Discover effective Scleroderma treatments, from skin medications to stem cell transplants. Explore lifestyle changes for better health. Understand the complexities, complications, and the importance of health insurance in managing this incurable autoimmune disease.

  • 25 Jan 2024
  • 3 min read
  • 66 views

Scleroderma is a group of rare diseases that more often affects women. It commonly occurs between the ages of 30 and 50. This disease causes chronic hardening and tightening of the skin and connective tissues. Scleroderma treatment can help, but the condition is not curable and requires lifetime treatment. 
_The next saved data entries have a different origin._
(* ===== verification/BwClient.v ===== *)
(** * breakwater: requests and windows, on the client

    Models [breakwater/src/bw_client.c]: a ring of the last sixteen requests that wait for
    a window, with indices that wrap at 32 bits, and the thread that drops requests when
    they are too old.  Every call is a section under the session's mutex; the messages that
    it writes to the connection are its second result.  The tail of the file shows that
    the ring is a queue that drops its oldest requests, and that requests leave in order
    and within the window. *)

From S2P Require Import Prelude StdDef.

Definition CRPC_QLEN : Z := 16.
Definition SRPC_BUF_SIZE : Z := 4096.
Definition CBW_MAX_CLIENT_DELAY_US : Z := 10.
Definition E2BIG : Z := 7.

(** ** Data *)

(** [struct crpc_ctx]; [c_data] is [buf], up to [len]. *)
Record crpc_ctx := Ctx { c_id : Z; c_ts : Z; c_data : list Z }.
(** [struct cbw_hdr] with the payload: a call or a window update. *)
Inductive cmsg :=
| MCall (id demand ts_sent : Z) (dsync : bool) (data : list Z)
| MWinupdate (demand : Z) (dsync : bool).
(** [struct sbw_hdr]: a response, or a window update. *)
Inductive smsg := SResponse (id w ts_sent : Z) (drop : bool) (data : list Z) | SWinupdate (w : Z).

Record cbw_session := Cbw {
  req_id : Z; waiting_winupdate : bool; win_avail : Z; win_used : Z; running : bool; demand_sync : bool; init : bool;
  head : Z; tail : Z; qreq : list crpc_ctx; winu_rx : Z; winu_tx : Z; resp_rx : Z; req_tx : Z; req_dropped : Z }.
#[global] Instance eta_cbw_session : Settable cbw_session := fun r =>
  Cbw (req_id r) (waiting_winupdate r) (win_avail r) (win_used r) (running r) (demand_sync r) (init r)
    (head r) (tail r) (qreq r) (winu_rx r) (winu_tx r) (resp_rx r) (req_tx r) (req_dropped r).

(** [cbw_open]. *)
Definition cbw_open : cbw_session := Cbw 1 false 0 0 true false false 0 0 (replicate 16 (Ctx 0 0 [])) 0 0 0 0 0.

Definition qlen (s : cbw_session) : Z := u32 (head s - tail s).
Definition slot_at (s : cbw_session) (pos : Z) : crpc_ctx := nth (Z.to_nat (pos mod CRPC_QLEN)) (qreq s) (Ctx 0 0 []).

(** ** Sections *)

(** Whether the write succeeds is [ok]. *)
Definition crpc_send_winupdate (ok : bool) (s : cbw_session) : cbw_session * list cmsg :=
  (if ok then s <| winu_tx := winu_tx s + 1 |> else s, [MWinupdate (qlen s) (demand_sync s)]).

(** The loop of [crpc_send_request_vector], which sends at most as many requests as wait. *)
Fixpoint vector_loop (n : nat) (now : Z) (s : cbw_session) : cbw_session * list cmsg :=
  match n with
  | O => (s, [])
  | S n =>
      if negb (head s =? tail s) && (win_used s <? win_avail s) then
        let c := slot_at s (tail s) in
        let s := s <| tail := u32 (tail s + 1) |> in
        let m := MCall (c_id c) (qlen s) now (demand_sync s) (c_data c) in
        let '(s, ms) := vector_loop n now (s <| win_used := u32 (win_used s + 1) |>) in (s, m :: ms)
      else (s, [])
  end.
Definition crpc_send_request_vector (now : Z) (s : cbw_session) : cbw_session * list cmsg :=
  if (head s =? tail s) || (win_avail s <=? win_used s) then (s, [])
  else
    let '(s, ms) := vector_loop (Z.to_nat (qlen s)) now s in
    let s := if head s =? tail s then s <| head := 0 |> <| tail := 0 |> else s in
    (s <| req_tx := req_tx s + Z.of_nat (length ms) |>, ms).

(** [crpc_send_raw]: with the value that it returns, the length or the error. *)
Definition crpc_send_raw (err : option Z) (now : Z) (data : list Z) (id : Z) (s : cbw_session) : cbw_session * list cmsg * Z :=
  let m := MCall id (qlen s) now (demand_sync s) data in
  match err with Some e => (s, [m], e) | None => (s <| req_tx := req_tx s + 1 |>, [m], Z.of_nat (length data)) end.

(** The loop that drops requests that have waited too long, in [crpc_drain_queue] and
    [crpc_timer]. *)
Fixpoint expire_loop (n : nat) (now : Z) (s : cbw_session) : cbw_session :=
  match n with
  | O => s
  | S n =>
      if negb (head s =? tail s) && negb (u64 (now - c_ts (slot_at s (tail s))) <=? CBW_MAX_CLIENT_DELAY_US)
      then expire_loop n now (s <| tail := u32 (tail s + 1) |> <| req_dropped := req_dropped s + 1 |>) else s
  end.
Definition drop_expired (now : Z) (s : cbw_session) : cbw_session := expire_loop (Z.to_nat (qlen s)) now s.
(** [now'] is the time that [crpc_send_request_vector] reads. *)
Definition crpc_drain_queue (ok : bool) (now now' : Z) (s : cbw_session) : cbw_session * list cmsg :=
  if (head s =? tail s) || waiting_winupdate s then (s, [])
  else if (win_avail s =? 0) && demand_sync s then crpc_send_winupdate ok (s <| waiting_winupdate := true |>)
  else crpc_send_request_vector now' (drop_expired now s).

(** The last result says whether the timer thread is signalled. *)
Definition crpc_enqueue_one (ok : bool) (now : Z) (data : list Z) (s : cbw_session) : cbw_session * list cmsg * bool :=
  let s := if CRPC_QLEN <=? qlen s then s <| tail := u32 (tail s + 1) |> <| req_dropped := req_dropped s + 1 |> else s in
  let s := s <| qreq := <[Z.to_nat (head s mod CRPC_QLEN) := Ctx (req_id s) now data]> (qreq s) |> <| head := u32 (head s + 1) |> <| req_id := u64 (req_id s + 1) |> in
  let '(s, ms) := if init s then (s, []) else let '(s, ms) := crpc_send_winupdate ok s in (s <| waiting_winupdate := true |> <| init := true |>, ms) in
  (s, ms, qlen s =? 1).

(** [cbw_send_one] of a request that is not too long, with its result; the three times are
    those that are read in order. *)
Definition cbw_send_one (err : option Z) (ok : bool) (now now1 now2 : Z) (data : list Z) (s : cbw_session) : cbw_session * list cmsg * bool * Z :=
  if (win_used s <? win_avail s) && (head s =? tail s) then
    let '(s, ms, ret) := crpc_send_raw err now data (req_id s) (s <| win_used := u32 (win_used s + 1) |> <| req_id := u64 (req_id s + 1) |>) in (s, ms, false, ret)
  else
    let '(s, ms, signal) := crpc_enqueue_one ok now data s in
    let '(s, ms') := crpc_drain_queue ok now1 now2 s in
    (s, ms ++ ms', signal, Z.of_nat (length data)).
Definition cbw_send (err : option Z) (ok : bool) (now now1 now2 : Z) (data : list Z) (s : cbw_session) : cbw_session * list cmsg * bool * Z :=
  if SRPC_BUF_SIZE <? Z.of_nat (length data) then (s, [], false, - E2BIG) else cbw_send_one err ok now now1 now2 data s.

(** The section of [cbw_recv_one] for a message of the server; [None] is a failed assertion. *)
Definition cbw_recv_one (ok : bool) (now now' : Z) (m : smsg) (s : cbw_session) : option (cbw_session * list cmsg) :=
  match m with
  | SResponse _ w _ _ data =>
      let s := if bool_decide (data = []) then s else s <| resp_rx := resp_rx s + 1 |> in
      if win_used s =? 0 then None
      else
        let s := s <| win_used := u32 (win_used s - 1) |> <| win_avail := u32 w |> <| waiting_winupdate := false |> in
        Some (if 0 <? win_avail s then crpc_drain_queue ok now now' s else (s, []))
  | SWinupdate w =>
      let s := s <| win_avail := u32 w |> <| waiting_winupdate := false |> in
      let '(s, ms) := if 0 <? win_avail s then crpc_drain_queue ok now now' s else (s, []) in
      Some (s <| winu_rx := winu_rx s + 1 |>, ms)
  end.

(** [crpc_timer] with the mutex: it waits for a request, or drops the old ones, and sleeps
    until the time that is the last result. *)
Inductive tpc := TRun | TWait | TSleep (until : Z) | TDone.
Definition crpc_timer (ok : bool) (now : Z) (s : cbw_session) : cbw_session * list cmsg * tpc :=
  if running s && (head s =? tail s) then (s, [], TWait)
  else if negb (running s) then (s, [], TDone)
  else
    let n := qlen s in
    let s := drop_expired now s in
    if head s =? tail s then
      if (0 <? n - qlen s) && demand_sync s then let '(s, ms) := crpc_send_winupdate ok (s <| waiting_winupdate := false |>) in (s, ms, TRun)
      else (s, [], TRun)
    else (s, [], TSleep (u64 (c_ts (slot_at s (u32 (head s - 1))) + CBW_MAX_CLIENT_DELAY_US))).
(** [cbw_close] up to the wait for the timer thread. *)
Definition cbw_close (s : cbw_session) : cbw_session := s <| running := false |>.

(** ** The ring is a queue *)

(** The requests that wait, the oldest first. *)
Definition queue (s : cbw_session) : list crpc_ctx := map (fun k => slot_at s (tail s + Z.of_nat k)) (seq 0 (Z.to_nat (qlen s))).
Record wf (s : cbw_session) : Prop := {
  wf_ring : length (qreq s) = 16%nat; wf_head : 0 <= head s < 2 ^ 32; wf_tail : 0 <= tail s < 2 ^ 32; wf_qlen : qlen s <= 16;
  wf_avail : 0 <= win_avail s < 2 ^ 32; wf_used : 0 <= win_used s < 2 ^ 32 }.
Lemma qlen_range s : 0 <= qlen s < 2 ^ 32.
Proof. unfold qlen, u32. apply Z.mod_pos_bound. lia. Qed.
Lemma length_queue s : Z.of_nat (length (queue s)) = qlen s.
Proof. unfold queue. rewrite length_map, length_seq. pose proof (qlen_range s). lia. Qed.
Lemma qlen_zero s : wf s -> (head s =? tail s) = (qlen s =? 0).
Proof.
  intros [_ Hh Ht _ _ _]. unfold qlen. destruct (head s =? tail s) eqn:E.
  - apply Z.eqb_eq in E. by rewrite E, Z.sub_diag.
  - apply Z.eqb_neq in E. symmetry. apply Z.eqb_neq. unfold u32. intros H. apply Z.mod_divide in H as [k Hk]; [|lia]. nia.
Qed.
Lemma slot_at_mod s p q : (p - q) mod 16 = 0 -> slot_at s p = slot_at s q.
Proof. intros H. unfold slot_at, CRPC_QLEN. replace (p mod 16) with (q mod 16); [done|]. apply Z.mod_divide in H as [k Hk]; [|lia]. replace p with (q + k * 16) by lia. by rewrite Z.mod_add. Qed.
Lemma u32_mod16 x k : (u32 x + k - (x + k)) mod 16 = 0.
Proof.
  unfold u32. rewrite (Z.mod_eq x (2 ^ 32)) by lia. replace (x - 2 ^ 32 * (x / 2 ^ 32) + k - (x + k)) with (- (2 ^ 28 * (x / 2 ^ 32)) * 16) by lia. apply Z.mod_mul. lia.
Qed.
Lemma qlen_pop s : 0 < qlen s -> u32 (head s - u32 (tail s + 1)) = qlen s - 1.
Proof.
  intros H. pose proof (qlen_range s) as Hr. unfold qlen, u32 in *. rewrite Zminus_mod_idemp_r. replace (head s - (tail s + 1)) with (head s - tail s - 1) by lia.
  rewrite <- (Zminus_mod_idemp_l (head s - tail s)). apply Z.mod_small. lia.
Qed.
(** Taking the oldest request. *)
Lemma queue_pop s s' : wf s -> 0 < qlen s -> head s' = head s -> tail s' = u32 (tail s + 1) -> qreq s' = qreq s ->
  queue s = slot_at s (tail s) :: queue s' /\ qlen s' = qlen s - 1.
Proof.
  intros Hw Hq Eh Et Er. assert (qlen s' = qlen s - 1) as El by (unfold qlen at 1; rewrite Eh, Et; by apply qlen_pop). split; [|done]. unfold queue. rewrite El.
  replace (Z.to_nat (qlen s)) with (S (Z.to_nat (qlen s - 1))) by lia. simpl. rewrite Z.add_0_r. f_equal. rewrite <- seq_shift, map_map. apply map_ext_in. intros k _.
  unfold slot_at at 1 2. rewrite Er. change (slot_at s (tail s + Z.of_nat (S k)) = slot_at s (tail s' + Z.of_nat k)). apply slot_at_mod. rewrite Et.
  pose proof (u32_mod16 (tail s + 1) (Z.of_nat k)) as H. apply Z.mod_divide in H as [q Hq']; [|lia]. apply Z.mod_divide; [lia|]. exists (- q). lia.
Qed.

(** What the sections do to the queue. *)
Fixpoint a_send (room : nat) (now : Z) (ds : bool) (q : list crpc_ctx) : list crpc_ctx * list cmsg :=
  match room, q with
  | S room, c :: q => let '(r, ms) := a_send room now ds q in (r, MCall (c_id c) (Z.of_nat (length q)) now ds (c_data c) :: ms)
  | _, _ => (q, [])
  end.
Fixpoint a_expire (now : Z) (q : list crpc_ctx) : list crpc_ctx :=
  match q with c :: r => if u64 (now - c_ts c) <=? CBW_MAX_CLIENT_DELAY_US then q else a_expire now r | [] => [] end.
Definition a_enqueue (c : crpc_ctx) (q : list crpc_ctx) : list crpc_ctx := (if 16 <=? Z.of_nat (length q) then List.tl q else q) ++ [c].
The condition  requires a medical diagnosis, and the symptoms include 

  • Skin tightening 
  • Joint pain
  • Exaggerated response to cold (Raynaud's disease)
  • Heartburn

Treatment of Scleroderma

It is an autoimmune condition wherein your immune system starts attacking your body instead of protecting it. Experts don't know for sure what causes scleroderma. Some studies have found that it can run in families (biological parents can pass it on to their children), but this is rare enough; hence, there's no definite proof it's a genetic disorder.
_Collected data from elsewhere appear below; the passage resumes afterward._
Definition add_pending (n : Z) (s : session) : session := s <| num_pending := num_pending s + n |>.
Lemma section_call i idx h q g s : 0 <= win s < SBW_MAX_WINDOW ->
  let '(g', s', drop) := recv_call i idx h q g s in
  section_ok i g s 1 (fun b => let b := b <| demand := h_demand h |> <| demand_sync := h_dsync h |> <| num_pending := num_pending b + 1 |> in
    if drop then b <| dropped := dropped b ∪ {[idx]} |> <| completed := completed b ∪ {[idx]} |> <| sender_th := false |> else b) (g', s').
Proof.
  intros Hw. unfold recv_call. set (s0 := s <| demand := h_demand h |> <| demand_sync := h_dsync h |>).
  assert (section_ok i g s 0 (fun b => b <| demand := h_demand h |> <| demand_sync := h_dsync h |>) (g, s0)) as H0 by (by apply (section_local i g s (fun b => b <| demand := h_demand h |> <| demand_sync := h_dsync h |>))).
  pose proof (section_trans _ _ _ _ _ _ _ _ _ H0 (section_remove i g s0 Hw)) as H1. destruct (srpc_remove_from_drained_list i g s0) as [g1 s1]. clear H0.
  pose proof (section_trans _ _ _ _ _ _ _ _ _ H1 (section_local i g1 s1 (add_pending 1) (proj1 (proj2 H1)) eq_refl eq_refl eq_refl eq_refl)) as H2. clear H1.
  pose proof (section_trans _ _ _ _ _ _ _ _ _ H2 (section_adjust i _ _ (proj1 (proj2 H2)))) as H3. simpl in H3. clear H2.
  destruct (adjust_window g1 _) as [g3 s3]. destruct H3 as ([A1 A2 A3 A4 A5 A6] & W & B). unfold compose, id in B. simpl in *.
  destruct (SBW_DROP_THRESH <=? q); (split; [constructor; simpl; try lia; try done|]); (split; [done|]); simpl; [|done].
  transitivity (body s3 <| dropped := dropped (body s3) ∪ {[idx]} |> <| completed := completed (body s3) ∪ {[idx]} |> <| sender_th := false |>); [done|]. by rewrite B.
Qed.
Definition asks_window (s : session) (h : chdr) : bool := (demand s =? 0) && (0 <? h_demand h) && (num_pending s =? 0).
Lemma section_winupdate i h g s : 0 <= win s < SBW_MAX_WINDOW ->
  section_ok i g s 0 (fun b => let b := b <| demand := h_demand h |> <| demand_sync := h_dsync h |> in
    if asks_window s h then b <| sender_th := false |> <| need_winupdate := true |> else b) (recv_winupdate i h g s).
Proof.
  intros Hw. unfold recv_winupdate. cbv zeta. set (s0 := s <| demand := h_demand h |> <| demand_sync := h_dsync h |>).
  set (f := fun b : session => let b := b <| demand := h_demand h |> <| demand_sync := h_dsync h |> in if asks_window s h then b <| sender_th := false |> <| need_winupdate := true |> else b).
  match goal with |- section_ok _ _ _ _ _ (let '(_, _) := ?e in _) => set (r := e) end. assert (section_ok i g s 0 f r) as H1.
  { unfold r, f, asks_window. change (num_pending s0) with (num_pending s). change (demand s0) with (h_demand h). destruct ((0 <? demand s) && (h_demand h =? 0)) eqn:E.
    - replace ((demand s =? 0) && _ && _) with false by (symmetry; rewrite !andb_false_iff; apply andb_true_iff in E; left; left; lia).
      apply (section_trans i g s 0 0 (fun b => b <| demand := h_demand h |> <| demand_sync := h_dsync h |>) id (g, s0)); [by apply (section_local i g s (fun b => b <| demand := h_demand h |> <| demand_sync := h_dsync h |>))|by apply section_remove].
    - destruct ((demand s =? 0) && _ && _); [by apply (section_local i g s (fun b => b <| demand := h_demand h |> <| demand_sync := h_dsync h |> <| sender_th := false |> <| need_winupdate := true |>))
      |by apply (section_local i g s (fun b => b <| demand := h_demand h |> <| demand_sync := h_dsync h |>))]. }
  clearbody r. destruct r as [g1 s1]. set (s2 := if demand s1 =? 0 then _ else _).
  assert (section_ok i g1 s1 0 id (g1, s2)) as H2 by (unfold s2; destruct (demand s1 =? 0); (split; [by apply acct_local|split; [apply (proj1 (proj2 H1))|done]])).
  apply (section_trans i g s 0 0 f id (g1, s2)); [by apply (section_trans i g s 0 0 f id (g1, s1))|]. apply section_adjust. apply H2.
Qed.
Lemma section_close i g s : 0 <= win s < SBW_MAX_WINDOW ->
  section_ok i g s (- num_pending s) (fun b => b <| sender_th := false |> <| closed := true |> <| num_pending := 0 |> <| demand := 0 |>) (server_close i g s).
Proof.
  intros Hw. unfold server_close. set (s0 := s <| sender_th := false |> <| closed := true |>).
  match goal with |- section_ok _ _ _ _ _ (let '(_, _) := ?e in _) => set (r := e) end.
  assert (section_ok i g s 0 (fun b => b <| sender_th := false |> <| closed := true |>) r) as H1.
  { unfold r. destruct (is_linked s0); [|by apply (section_local i g s (fun b => b <| sender_th := false |> <| closed := true |>))].
    apply (section_trans i g s 0 0 (fun b => b <| sender_th := false |> <| closed := true |>) id (g, s0)); [by apply (section_local i g s (fun b => b <| sender_th := false |> <| closed := true |>))|by apply section_remove]. }
  clearbody r. destruct r as [g1 s1]. destruct H1 as ([A1 A2 A3 A4 A5 A6] & W & B). simpl in *. pose proof (f_equal num_pending B) as Hp. simpl in Hp.
  split; [constructor; simpl; try lia; done|]. split; [simpl; unfold SBW_MAX_WINDOW; lia|]. simpl.
  transitivity (body s1 <| num_pending := 0 |> <| demand := 0 |>); [done|]. by rewrite B.
Qed.
Lemma section_send mc i g s : 0 <= win s < SBW_MAX_WINDOW -> Z.of_nat (size (completed s)) <= num_pending s ->
  let '(g', s', a) := sender_section mc i g s in
  section_ok i g s 0 (fun b => b <| sender_th := false |> <| num_pending := num_pending b - Z.of_nat (size (completed b)) |> <| completed := ∅ |> <| need_winupdate := false |> <| wake_up := false |>) (g', s')
  /\ match a with SendWinupdate => completed s = ∅ | SendResponses tmp w _ => tmp = completed s /\ w = win s' end.
Proof.
  intros Hw Hp. unfold sender_section. cbv zeta. change (completed (s <| sender_th := false |>)) with (completed s). set (s0 := s <| sender_th := false |> <| completed := ∅ |>). set (d := negb _). clearbody d.
  set (r := if wake_up _ then _ else _).
  assert (section_ok i g s 0 (fun b => b <| sender_th := false |> <| completed := ∅ |>) r) as H1.
  { unfold r. destruct (wake_up s0); [|by apply (section_local i g s (fun b => b <| sender_th := false |> <| completed := ∅ |>))].
    apply (section_trans i g s 0 0 (fun b => b <| sender_th := false |> <| completed := ∅ |>) id (g, s0)); [by apply (section_local i g s (fun b => b <| sender_th := false |> <| completed := ∅ |>))|by apply section_remove]. }
  clearbody r. destruct r as [g1 s1]. pose proof (f_equal num_pending (proj2 (proj2 H1))) as Hp1. simpl in Hp1. set (n := Z.of_nat (size (completed s))) in *.
  pose proof (section_trans _ _ _ _ _ _ _ _ _ H1 (section_local i g1 s1 (add_pending (- n)) (proj1 (proj2 H1)) eq_refl eq_refl eq_refl eq_refl)) as H2. clear H1.
  pose proof (section_trans _ _ _ _ _ _ _ _ _ H2 (section_update mc i d g1 (s1 <| num_pending := num_pending s1 - n |>) (proj1 (proj2 H2)) ltac:(simpl; lia))) as H3. clear H2.
  destruct (srpc_update_window mc d g1 _) as [g3 s3]. set (b := (need_winupdate s3 || _) && _ && _).
  set (s4 := if (0 <? n) || b then s3 <| advertised_win := win s3 |> else s3). destruct H3 as (A & W & B). unfold compose, id in B. simpl in A, W, B.
  assert (body s4 = body s3 /\ win s4 = win s3 /\ is_linked s4 = is_linked s3 /\ drained_core s4 = drained_core s3) as (Eb & Ew & El & Ec) by (unfold s4; destruct ((0 <? n) || b); done).
  split.
  - split; [apply (bw_acct_trans i g s g3 s3 _ _ 0 0 A); by apply acct_local|]. split; [simpl; by rewrite Ew|].
    transitivity (body s4 <| need_winupdate := false |> <| wake_up := false |>); [done|]. by rewrite Eb, B.
  - destruct b eqn:Eb'; [|done]. unfold b in Eb'. apply andb_true_iff in Eb' as [Eb' _]. apply andb_true_iff in Eb' as [_ E]. apply Z.eqb_eq in E. unfold n in E. apply leibniz_equiv, size_empty_inv. lia.
Qed.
There's no remedy for scleroderma, yet your medical specialist will assist you with a mix of therapies that deal with side effects and limit the degree to which they influence your daily schedule.

The medicines you require depend on where you encounter side effects and how extreme they are.

 Some regular scleroderma medicines include:

  • Skin medication: Your doctor may prescribe creams and lotions to keep your skin from drying.
  • Immunosuppressants: They prevent your immune system from harming healthy cells and tissues.
  • Medicines to manage specific symptoms: For instance, you could require treatment to control your blood pressure, work on your breathing, oversee kidney dysfunction, or reduce gastrointestinal side effects.
  • Physical therapy: A physiotherapist will assist you with further developing how your body moves.
  • Light treatment (phototherapy): Light treatment utilises UV light to treat skin conditions. It can assist with treating thickened skin.
  • Stem cell transplants: Certain individuals with extreme side effects could require stem cell transplants. A stem cell transplant replaces damaged cells with healthy donor cells.

While dealing with scleroderma, certain lifestyle changes can be adopted to sustain your health, such as

  • Following an eating regimen and exercise plan that is good for you
  • Staying away from serious work when you are not feeling your usual self
  • Safeguarding your skin with the proper attire for your current circumstance and wearing excellent sunscreen when you're outside
  • Visiting a dentist regularly for regular cleaning and examination

Also read:

Conclusion

Scleroderma complications may vary from mild to severe and affect body organs, including the fingers, lungs, kidneys, heart, teeth, digestive system, and joints. Also, it may lead to other autoimmune diseases such as rheumatoid arthritis, lupus or Sjogren's syndrome. As there is no cure for this disease, scleroderma treatment focuses on easing the symptoms, slowing progression, and improving quality of life. Moreover, health insurance will come in handy to ease the financial burden of treatment.